═════ Information supplied

Definition bitmap_scan (start cnt : Z) (value : bool) : M bitmap Z :=
  b ← get;
  assert (bool_decide (start ≤ bit_cnt b));;
  if bool_decide (cnt ≤ bit_cnt b) then
    let last := bit_cnt b - cnt in
    scan_loop (Z.to_nat (last + 1 - start)) start cnt value
  else mret BITMAP_ERROR.

Definition bitmap_scan_and_flip (start cnt : Z) (value : bool) : M bitmap Z :=
  idx ← bitmap_scan start cnt value;
  (if bool_decide (idx ≠ BITMAP_ERROR) then bitmap_set_multiple idx cnt (negb value) else mret tt);;
  mret idx.

(** Creation; [ok1] and [ok2] say whether the allocations succeed, [junk] is what the
    fresh memory holds. *)
Definition bitmap_create (ok1 ok2 : bool) (junk : list Z) (bit_cnt : Z) : outcome (option bitmap) :=
  if negb ok1 then Ret None else
  if ok2 || bool_decide (bit_cnt = 0) then
    match bitmap_set_all false (Bitmap bit_cnt junk) with
    | Ret (_, b) => Ret (Some b)
    | Crash => Crash
    | NoFuel => NoFuel
    end
  else Ret None.

Definition bitmap_create_in_buf (bit_cnt block_size : Z) (junk : list Z) : outcome bitmap :=
  if bool_decide (bitmap_buf_size bit_cnt ≤ block_size) then
    match bitmap_set_all false (Bitmap bit_cnt junk) with
    | Ret (_, b) => Ret b
    | Crash => Crash
    | NoFuel => NoFuel
    end
  else Crash.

══════════

- _Exercise details_:
Return each line of the data that contains the string "Definition".

- _Answer section_:
Definition bitmap_scan (start cnt : Z) (value : bool) : M bitmap Z :=
Definition bitmap_scan_and_flip (start cnt : Z) (value : bool) : M bitmap Z :=
Definition bitmap_create (ok1 ok2 : bool) (junk : list Z) (bit_cnt : Z) : outcome (option bitmap) :=
Definition bitmap_create_in_buf (bit_cnt block_size : Z) (junk : list Z) : outcome bitmap :=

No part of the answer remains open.